Sejak era Edo (1603-1868), beras bagi Jepang sudah menjadi simbol kemakmuran.

Pakar Komunikasi Dunia Bahas Post-truth

06/7/2017 10:24
Pakar Komunikasi Dunia Bahas Post-truth
()

KAMUS Oxford menjadikan kata post-truth sebagai 2016 Word of the Year.

Pengertian kata itu berkaitan dengan atau menunjukkan keadaan di saat fakta objektif kurang berpengaruh dalam membentuk opini publik ketimbang terhadap emosi dan kepercayaan pribadi.

Dilandasi keprihatinan itu, para sarjana komunikasi dunia akan membahasnya di konferensi internasional bertajuk Indonesia International Graduate Conference on Communication (Indo-IGCC) 2017.

Konferensi berlangsung di Kampus FISIP UI Depok, Jawa Barat, 11-12 Juli.

Masalah pascakebenaran atau post-truth menjadi penting karena cukup merisaukan.

Saat ini banyak yang berpendapat tidak penting lagi kebenaran itu karena yang terpenting ialah apa yang dicapai.

Wakil Ketua Panitia Indo-IGCC Hendriyani, Senin (4/6), mengatakan konferensi itu menjadi ajang berbagi hasil riset yang sudah dilakukan para mahasiswa pascasarjana komunikasi dari berbagai universitas.

Hendriyani yang juga Ketua Kelas Khusus Internasional Program Sarjana Ilmu Komunikasi UI mengemukakan karakteristik post-truth dapat dilihat dari berbagai peristiwa.

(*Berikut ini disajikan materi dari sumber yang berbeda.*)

(* ===== verification/OpenSpec.v ===== *)
(** * What open guarantees

    The flags of [open] as access rights and disposition, the outcomes of
    opening a file on disk composed from path resolution, the system call and
    the descriptor table, and opening a root path. *)

From stdpp Require Import strings.
From S2P Require Import Prelude Errno Buffer FdTable FdTableFacts FileIo Path PathFacts PathSpec Open.

(** ** Flags *)

(** Whether a disposition may make a file, fails when there is one, empties one. *)
Definition creates (d : disposition_t) : bool :=
  match d with FILE_CREATE | FILE_OPEN_IF | FILE_OVERWRITE_IF => true | _ => false end.
Definition exclusive (d : disposition_t) : bool := match d with FILE_CREATE => true | _ => false end.
Definition truncates (d : disposition_t) : bool := match d with FILE_OVERWRITE | FILE_OVERWRITE_IF => true | _ => false end.

Lemma land_pow2 f k : 0 <= k -> Z.land f (2 ^ k) = if has f (2 ^ k) then 2 ^ k else 0.
Proof.
  intros Hk. unfold has. assert (Z.land f (2 ^ k) = if Z.testbit f k then 2 ^ k else 0) as ->.
  { apply Z.bits_inj'. intros n Hn. rewrite Z.land_spec, Z.pow2_bits_eqb by lia.
    destruct (k =? n) eqn:E; [apply Z.eqb_eq in E; subst; destruct (Z.testbit f n); rewrite ?Z.pow2_bits_true, ?Z.bits_0 by lia; done|].
    rewrite andb_false_r. destruct (Z.testbit f k); [by rewrite Z.pow2_bits_eqb, E by lia|by rewrite Z.bits_0]. }
  pose proof (Z.pow_pos_nonneg 2 k). destruct (Z.testbit f k); [|done]. by rewrite (proj2 (Z.eqb_neq _ 0)) by lia.
Qed.

(** the disposition of [open]: without [O_TMPFILE], a file may be made exactly
    with [O_CREAT], it must not exist exactly with [O_CREAT] and [O_EXCL], and it
    is emptied exactly with [O_TRUNC] when it may exist. *)
Theorem disposition_table oflags (Htmp : has oflags O_TMPFILE = false) :
  let d := determine_create_dispostion oflags in
  creates d = has oflags O_CREAT /\ exclusive d = has oflags O_CREAT && has oflags O_EXCL /\
  truncates d = has oflags O_TRUNC && negb (exclusive d).
Proof.
  unfold determine_create_dispostion. rewrite Htmp, !Z.land_lor_distr_r.
  pose proof (land_pow2 oflags 8 ltac:(lia)) as E1. pose proof (land_pow2 oflags 9 ltac:(lia)) as E2.
  pose proof (land_pow2 oflags 10 ltac:(lia)) as E3. change (2 ^ 8) with O_CREAT in E1.
  change (2 ^ 9) with O_TRUNC in E2. change (2 ^ 10) with O_EXCL in E3. rewrite E1, E2, E3.
  by destruct (has oflags O_CREAT), (has oflags O_TRUNC), (has oflags O_EXCL).
Qed.

Lemma disposition_table_witness :
  creates (determine_create_dispostion 0x300) = true /\ exclusive (determine_create_dispostion 0x300) = false /\
  truncates (determine_create_dispostion 0x300) = true.
Proof. apply (disposition_table 0x300). reflexivity. Defined.

(** the access rights of [open]: data may be read unless the file is opened
    for writing only, written when it is opened for writing, appended with
    [O_APPEND] whatever the mode, and none of it with [O_PATH]; the handle can
    always be waited for and its attributes read. *)
Theorem access_rights_of_mode oflags :
  let a := determine_access_rights oflags in
  has a FILE_READ_DATA = negb (has oflags O_PATH) && negb (has oflags O_WRONLY) /\
  has a FILE_WRITE_DATA = negb (has oflags O_PATH) && (has oflags O_WRONLY || has oflags O_RDWR) /\
  has a FILE_APPEND_DATA = negb (has oflags O_PATH) && has oflags O_APPEND /\
  has a DELETE = negb (has oflags O_PATH) && (has oflags O_TMPFILE || has oflags O_SHORT_LIVED) /\
  has a SYNCHRONIZE = true /\ has a FILE_READ_ATTRIBUTES = true.
Proof.
  unfold determine_access_rights, add_if.
  by destruct (has oflags O_PATH), (has oflags O_WRONLY), (has oflags O_RDWR), (has oflags O_APPEND), (has oflags O_DIRECTORY),
    (has oflags O_TMPFILE), (has oflags O_SHORT_LIVED).
Qed.

(** ** Outcomes *)

Section Outcomes.
Context {K : Type} {KN : Kernel K} {A : Allocator} {PK : PathKernel K} {OK : OpenKernel K}.
Context (alloc_ok : forall n, malloc_ok n = true).
Implicit Types s : state K.
Implicit Types p : path_state.

(** The arguments of the call for a disk file. *)
Definition disk_args (nt : list Z) (oflags perm : Z) : create_args :=
  let creating := has oflags (Z.lor O_CREAT O_TMPFILE) in
  CreateArgs None nt (negb (has oflags O_NOINHERIT)) (if creating then Some (Z.land perm 511) else None)
    (determine_access_rights oflags) (if creating then determine_file_attributes oflags else 0)
    (determine_create_dispostion oflags) (determine_create_options oflags).

Lemma create_file_ok a p s h k :
  NtCreateFile a (kernel s) = (STATUS_SUCCESS, h, k) ->
  really_do_open a p s = Some ((h, p), with_kernel s k).
Proof.
  intros Hc. unfold really_do_open, create_file.
  assert ((k0 ← system; let '(status, h0, k1) := NtCreateFile a k0 in
     _ ← set_system k1; mret (status, if bool_decide (status = STATUS_SUCCESS) then h0 else 0)) p s =
     Some (((STATUS_SUCCESS, h), p), with_kernel s k)) as E
    by (rewrite (SM_bind_Some system _ p s (kernel s) p s eq_refl), Hc; by rewrite bool_decide_eq_true_2).
  rewrite (SM_bind_Some _ _ _ _ _ _ _ E). by rewrite bool_decide_eq_true_2.
Qed.

(** What the checks find. *)
Definition refused (oflags attributes : Z) : option Z :=
  if has attributes FILE_ATTRIBUTE_REPARSE_POINT && (has oflags O_NOFOLLOW && negb (has oflags O_PATH)) then Some ELOOP
  else if has (determine_access_rights oflags) (Z.lor FILE_WRITE_DATA FILE_APPEND_DATA) && has attributes FILE_ATTRIBUTE_DIRECTORY
  then Some EISDIR else None.

Lemma check_opened_ok h oflags attributes p s :
  NtQueryTagInformation h (kernel s) = (STATUS_SUCCESS, attributes) -> has oflags O_NOATIME = false ->
  check_opened h oflags (determine_access_rights oflags) p s =
    match refused oflags attributes with
    | Some e => Some (((0, FILE_HANDLE), p), with_errno (with_kernel s (NtClose h (kernel s)).2) e)
    | None => Some (((h, if has attributes FILE_ATTRIBUTE_DIRECTORY then DIRECTORY_HANDLE else FILE_HANDLE), p), s)
    end.
Proof.
  intros Hq Hat. unfold check_opened, refused. rewrite (SM_bind_Some system _ p s (kernel s) p s eq_refl), Hq.
  rewrite bool_decide_eq_true_2 by done. cbn [negb]. destruct (_ && _); [done|]. destruct (_ && has attributes _); [done|].
  rewrite Hat. done.
Qed.

(** C7: opening a file on disk. When the path resolves and the system opens the
    file, [open] returns the lowest free descriptor, bound to the handle with
    the flags given and the type of a directory or a file; a symbolic link
    opened with [O_NOFOLLOW] and a directory opened for writing are refused
    instead: the handle is closed again, the error is set, and the table is as
    it was. *)
Theorem open_on_disk dirfd name oflags perm nt attributes h k p s p1 s1
    (Hpath : get_absolute_ntpath2 dirfd name INVALID_HANDLE p s = Some (((Some nt, FILE_HANDLE), p1), s1))
    (Htmp : has oflags O_TMPFILE = false) (Hat : has oflags O_NOATIME = false)
    (Hcreate : NtCreateFile (disk_args nt oflags perm) (kernel s1) = (STATUS_SUCCESS, h, k)) (Hh : h <> 0)
    (Hquery : NtQueryTagInformation h k = (STATUS_SUCCESS, attributes)) :
  match refused oflags attributes with
  | Some e => do_open dirfd name oflags perm p s =
      Some ((-1, p1), with_errno (with_kernel (with_kernel s1 k) (NtClose h k).2) e)
  | None => exists fd s2, do_open dirfd name oflags perm p s = Some ((fd, p1), s2) /\
      lowest_from 0 (view (table s1)) fd /\
      bound (with_kernel s1 k) s2 fd h (if has attributes FILE_ATTRIBUTE_DIRECTORY then DIRECTORY_HANDLE else FILE_HANDLE) oflags
  end.
Proof.
  assert (do_os_open dirfd name oflags perm INVALID_HANDLE p s =
    check_opened h oflags (determine_access_rights oflags) p1 (with_kernel s1 k)) as Hos.
  { unfold do_os_open. rewrite (SM_bind_Some _ _ _ _ _ _ _ Hpath), Htmp.
    assert (forall X (m : option (list Z) -> SM path_state K X), (mret (Some nt) ≫= m) p1 s1 = m (Some nt) p1 s1) as -> by done.
    unfold open_name. fold (disk_args nt oflags perm).
    rewrite (SM_bind_Some _ _ _ _ _ _ _ (create_file_ok _ p1 s1 h k Hcreate)). by rewrite (proj2 (Z.eqb_neq h 0)). }
  pose proof (check_opened_ok h oflags attributes p1 (with_kernel s1 k) Hquery Hat) as Hck.
  rewrite Hck in Hos. unfold do_open. destruct (refused oflags attributes) as [e|].
  - rewrite (SM_bind_Some _ _ _ _ _ _ _ Hos). done.
  - rewrite (SM_bind_Some _ _ _ _ _ _ _ Hos), (proj2 (Z.eqb_neq h 0)) by done. cbn [negb].
    destruct (register_bound (with_kernel s1 k) h (if has attributes FILE_ATTRIBUTE_DIRECTORY then DIRECTORY_HANDLE else FILE_HANDLE) oflags
      (fun _ => alloc_ok _) Hh) as (fd & s2 & Hreg & Hlow & Hb).
    exists fd, s2. unfold run_M, mbind, M_bind. rewrite Hreg. done.
Qed.

(** opening a root path gives a descriptor nothing can be done with: the path
    is found and opened, but its type is never set, and every operation that
    looks the descriptor up then reports a bad descriptor. *)
Theorem open_root_unusable {FK : FileKernel K} dirfd c oflags perm p s dev p1 s1 h k
    (Hc : c = ch "/" \/ c = 92) (Htmp : has oflags O_TMPFILE = false)
    (Hdev : dos_device_to_nt_device (swrap 8 (byte_at (CurrentDirectory (kernel s)) 0)) p s = Some ((Some dev, p1), s1))
    (Hcreate : NtCreateFile (disk_args (dev_name dev ++ [92]) oflags perm) (kernel s1) = (STATUS_SUCCESS, h, k)) (Hh : h <> 0) :
  exists fd s2 s3, do_open dirfd [c] oflags perm p s = Some ((fd, p1), s2) /\
    option_map type (view (table s2) fd) = Some INVALID_HANDLE /\
    forall n, wlibc_lseek fd n SEEK_SET s2 = Some (-1, s3) /\ errno s3 = EBADF.
Proof.
  assert (get_absolute_ntpath2 dirfd [c] INVALID_HANDLE p s = Some (((Some (dev_name dev ++ [92]), INVALID_HANDLE), p1), s1)) as Hpath.
  { unfold get_absolute_ntpath2. assert (IS_ROOT_PATH [c] = true) as -> by (by destruct Hc as [-> | ->]).
    unfold root_path. rewrite (SM_bind_Some system _ p s (kernel s) p s eq_refl), (SM_bind_Some _ _ _ _ _ _ _ Hdev).
    by rewrite alloc_ok. }
  assert (do_os_open dirfd [c] oflags perm INVALID_HANDLE p s = Some (((h, INVALID_HANDLE), p1), with_kernel s1 k)) as Hos.
  { unfold do_os_open. rewrite (SM_bind_Some _ _ _ _ _ _ _ Hpath), Htmp.
    assert (forall X (m : option (list Z) -> SM path_state K X) x, (mret (Some x) ≫= m) p1 s1 = m (Some x) p1 s1) as -> by done.
    unfold open_name. fold (disk_args (dev_name dev ++ [92]) oflags perm).
    by rewrite (SM_bind_Some _ _ _ _ _ _ _ (create_file_ok _ p1 s1 h k Hcreate)). }
  destruct (register_bound (with_kernel s1 k) h INVALID_HANDLE oflags (fun _ => alloc_ok _) Hh) as (fd & s2 & Hreg & Hlow & Hb).
  assert (view (table s2) fd = Some (Fdinfo h INVALID_HANDLE oflags (u32 (fd_sequence (with_kernel s1 k) + 1)))) as Hv
    by (rewrite (bound_view _ _ _ _ _ _ Hb); unfold update; by rewrite Z.eqb_refl).
  exists fd, s2, (with_errno s2 EBADF). split_and!.
  - unfold do_open. rewrite (SM_bind_Some _ _ _ _ _ _ _ Hos), (proj2 (Z.eqb_neq h 0)) by done. cbn [negb].
    unfold run_M, mbind, M_bind. by rewrite Hreg.
  - by rewrite Hv.
  - intros n. split; [|done]. unfold wlibc_lseek. rewrite (M_bind_Some _ _ _ _ _ (get_fdinfo_view s2 fd _ (garbage 0) Hv)). done.
Qed.

End Outcomes.

(** ** A machine that opens everything *)
Module Willing.

(** Names that end in a backslash are directories. *)
#[export] Instance willing : OpenKernel Disk.disk := {
  NtCreateFile a k := (STATUS_SUCCESS, if bool_decide (last (ca_name a) = Some 92) then 200 else 100, k);
  NtQueryTagInformation h _ := (STATUS_SUCCESS, if h =? 200 then FILE_ATTRIBUTE_DIRECTORY else 0);
  NtQueryBasicInformation _ _ := STATUS_SUCCESS;
  NtSetLastAccessTime _ k := (STATUS_SUCCESS, k);
  rand_s k := (12345, k)
}.

End Willing.
Import Disk Volume Willing.

Lemma open_on_disk_witness :
  exists fd s2, do_open AT_FDCWD (str "C:/file") O_RDWR 0 known (process O_RDWR [] 0) = Some ((fd, known), s2) /\
    lowest_from 0 (view (table (process O_RDWR [] 0))) fd /\
    bound (with_kernel (process O_RDWR [] 0) ([], 0)) s2 fd 100 FILE_HANDLE O_RDWR.
Proof.
  apply (open_on_disk (fun _ => eq_refl) AT_FDCWD (str "C:/file") O_RDWR 0 (str "\Device\HarddiskVolume3\file") 0 100 ([], 0)
    known (process O_RDWR [] 0) known (process O_RDWR [] 0)).
  - vm_compute. reflexivity.
  - reflexivity.
  - reflexivity.
  - reflexivity.
  - discriminate.
  - reflexivity.
Defined.

Lemma open_root_unusable_witness :
  exists fd s2 s3, do_open AT_FDCWD (str "/") O_RDONLY 0 known (process O_RDWR [] 0) = Some ((fd, known), s2) /\
    option_map type (view (table s2) fd) = Some INVALID_HANDLE /\
    forall n, wlibc_lseek fd n SEEK_SET s2 = Some (-1, s3) /\ errno s3 = EBADF.
Proof.
  apply (open_root_unusable (fun _ => eq_refl) AT_FDCWD (ch "/") O_RDONLY 0 known (process O_RDWR [] 0) device3 known
    (process O_RDWR [] 0) 200 ([], 0)).
  - left. reflexivity.
  - reflexivity.
  - reflexivity.
  - reflexivity.
  - discriminate.
Defined.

Misalnya, ketika toleransi publik pada tuduhan yang tidak akurat semakin tinggi, muncul penolakan yang langsung dan keras terhadap fakta-fakta yang akurat.

Pembicara kunci Indo-IGCC 2017 antara lain Guru Besar Komunikasi UI Alwi Dahlan, Ariel Heryanto dari Monash University, dan Daniel Angus dari University of Queensland, Australia.

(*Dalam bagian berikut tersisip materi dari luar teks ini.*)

Lemma read_wrapper_file f s c p n :
  file f s c p -> is_u32 n ->
  exists s', read_wrapper f true n s =
      Some ((zlen (segment c p n), segment c p n, note_end f (zlen (segment c p n) =? 0)), s') /\
    file f s' c (p + zlen (segment c p n)).
Proof.
  intros Hf Hn. destruct (read_file h file_of (fd f) false s c p n Hf Hn) as (k & Hr & Hf').
  exists (with_kernel s k). split; [|done]. unfold read_wrapper. run. rewrite Hr.
  rewrite (proj2 (Z.eqb_neq _ (-1))) by lia. by destruct (zlen _ =? 0).
Qed.

Lemma read_blocks_file fuel f s c p data acc r0 :
  file f s c p -> 0 <= p -> 0 < buf_size f < 2 ^ 31 -> zlen acc < data < 2 ^ 62 -> 0 < r0 ->
  (Z.to_nat (data - zlen acc) < fuel)%nat ->
  exists n r at_end s',
    read_blocks fuel f data acc r0 s = Some ((acc ++ segment c p n, r, note_end f at_end), s') /\
    0 <= n /\ zlen (segment c p n) = n /\ file f s' c (p + n) /\ zlen acc + n < data /\
    if at_end then r = 0 /\ zlen c <= p + n else 0 < r /\ data <= zlen acc + n + buf_size f.
Proof.
  revert s p acc r0. induction fuel as [|fuel IH]; intros s p acc r0 Hf Hp Hz Ha Hr0 Hfuel; [lia|].
  cbn [read_blocks]. rewrite (wrap_small 64) by lia. destruct (zlen acc + buf_size f <? data) eqn:E.
  2: { exists 0, r0, false, s. rewrite segment_0, app_nil_r, !Z.add_0_r by lia. cbn [length].
       split_and!; (done || lia). }
  destruct (read_wrapper_file f s c p (buf_size f) Hf) as (s1 & Hr & Hf1); [lia|].
  run. rewrite Hr. pose proof (zlen_segment c p (buf_size f) Hp ltac:(lia)) as Hl.
  set (bs := segment c p (buf_size f)) in *. destruct (zlen bs =? 0) eqn:E0.
  - exists 0, (zlen bs), true, s1. rewrite segment_0, app_nil_r by lia. apply Z.eqb_eq in E0.
    replace (p + zlen bs) with (p + 0) in Hf1 by lia. cbn [length].
    split_and!; (done || lia).
  - cbn [note_end]. apply Z.eqb_neq in E0. edestruct (IH s1 (p + zlen bs) (acc ++ bs) (zlen bs)) as (n & r & e & s2 & Hb & Hn & Hsl & Hf2 & Hd & Hres);
      rewrite ?length_app; [done|lia..|clear IH; lia|].
    rewrite length_app in *. exists (zlen bs + n), r, e, s2. rewrite Hb.
    assert (segment c p (zlen bs + n) = bs ++ segment c (p + zlen bs) n) as ->.
    { rewrite segment_app by lia. f_equal. apply segment_self. }
    rewrite app_assoc, length_app. replace (p + (zlen bs + n)) with (p + zlen bs + n) by lia.
    split_and!; try (done || lia). destruct e; lia.
Qed.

Alwi Dahlan menjelaskan kata post-truth paling sering dibicarakan terutama saat terpilihnya Presiden Amerika Serikat (AS) Donald Trump dan referendum Brexit negara Inggris dari komunitas Masyarakat Ekonomi Eropa (MEE).

"Trump dinilai tidak mengerti pemerintahan, kampanyenya menggunakan isu tidak benar seperti menjelekkan Obama. Begitupun dalam polling tidak unggul tetapi terpilih menjadi presiden AS," jelas Alwi.

"Intinya pada kasus Trump, banyak hal tidak benar yang dikatakannya, dianggap hebat dan didukung."

Menengok Indonesia, ia mencontohkan adanya rasa simpati yang tinggi kepada calon yang kalah dengan banyaknya kiriman bunga dan terkesan adanya kurang simpati pada pemenang pilkada.

"Dari sudut pandang kebenaran ini hal yang aneh," ujarnya. (Bay/H-1)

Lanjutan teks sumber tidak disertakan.